Il retrouve un alsacien qui se blesse volontairement pour être rapatrié. René essaie également de se tirer une balle dans le pied mais la balle passe entre les orteils. Affecté dans un autre régiment, il se lie d’amitié avec un soldat d’origine silésienne et reprend la direction du front en Biélorussie. Passant par Varsovie, ils décident de s’évader ensemble. Echec de la traversée de la Vistule à la nage. Traversée du pont sans armes et en vêtements civils. A l’autre bout des S.S. Ils décrètent que René et son compagnon sont des partisans et qu’ils doivent être fusillés Arrivent des camions de militaires de la Wehrmacht qui ordonnent aux S.S. de leur céder le passage.
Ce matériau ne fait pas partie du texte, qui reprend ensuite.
(** A model the service will not call: not registered, or marked
    unavailable; and the exception [_call_ai_model] raises for it. *)
Definition closed (ms : list (string * AIService.ModelConfig)) (key : string) : Prop :=
  match AIService.models_get ms key with
  | Some mc => AIService.available mc = false
  | None => True
  end.

Definition refusal (ms : list (string * AIService.ModelConfig)) (key : string) : exn :=
  match AIService.models_get ms key with
  | Some _ => AIServiceUnavailableError ("Model " +:+ key +:+ " is currently unavailable")
  | None => AIServiceError ("Model " +:+ key +:+ " not available")
  end.

(** No power of the backoff schedule is out of the range of the floats:
    computing the delays raises nothing. *)
Definition backoff_defined (r : AIService.RetryConfig) : Prop :=
  forall i, (0 <= i < AIService.max_retries r)%Z ->
    float_overflows (powerRZ (AIService.exponential_base r) i) = false.

(** The seconds that the whole backoff schedule sleeps. *)
Definition backoff_seconds (r : AIService.RetryConfig) : R :=
  AIService.slept
    (map AIService.Sleep (backoff_delays r 0 (Z.to_nat (AIService.max_retries r)))).

(** Every reset task of the model [key] created in [evs] has woken up. *)
Definition settled (key : string) (evs : list AIService.event) : Prop :=
  forall after age,
    In (key, after, age) (AIService.reset_tasks evs) -> (IZR after < age)%R.

(** The remote client of the model [key] fails whenever it is called. *)
Definition model_fails (env : AIService.Env) (key : string) : Prop :=
  forall n params, exists e, AIService.completions_create env n key params = Raise e.

Section Stages.
Import AIService.
Context (env : Env) (config : AIServiceConfig).

(** The stages of [correct_essay] after the validation of the content: the
    rate-limit check, and the answer from the cache or the models. *)
Definition admission (user_id : option string) : M unit :=
  match user_id with
  | Some uid =>
    if truthy user_id then
      do t <- now env;
      do w <- get_world;
      let '(r, requests') := is_allowed (rate_limit config) (requests w) t uid in
      set_requests requests';;
      match r with
      | Raise e => raise e
      | Ok (allowed, wait_time) =>
        if allowed then ret tt
        else raise (RateLimitExceededError (default 0%R wait_time))
      end
    else ret tt
  | None => ret tt
  end.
René en profite pour s’adresser au gradé et lui expliquer qu’il est un déserteur de la Wehrmacht. Ce dernier demande aux SS de lui livrer les deux prisonniers du fait que ce sont des déserteurs de l’armée allemande. Il existait un conflit d’autorité entre l’armée et les SS et cela a porté chance aux fuyards qui passeront en Conseil de guerre.

L’avocat militaire de René vient de Friburg et essaie de le tirer d’affaire : verdict 15 ans de bagne à la prison centrale de Wartenburg (Prusse orientale). René déclare être apprenti tailleur, car annoncer qu’il est bûcheron reviendrait à travailler dans le froid. Fin janvier 1944, l’armée rouge avance et le bagne est évacué. Les bagnards condamnés à des lourdes peines et les déserteurs sont enchaînés quatre par quatre. La colonne avance péniblement dans la neige. De nombreux bagnards affaiblis sont abattus. René est détaché par un surveillant pour pousser un vélo dont une sacoche contient un casse-croûte. Au crépuscule la colonne s’arrête près de baraquements. René craint d’être abattu si le gardien découvre que le casse-croûte a été mangé. Dans la cohue générale, il prend la fuite et trouve refuge chez une famille d’agriculteurs.

Lorsque l’armée soviétique  arrive, ses hôtes ont fui. René affirme être un prisonnier de guerre français travaillant dans une ferme allemande et le « prouve » en chantant la Marseillaise debout sur une table. Les Soviétiques le transfèrent dans un camp de prisonniers français, puis il embarque pour Marseille en mars 1945.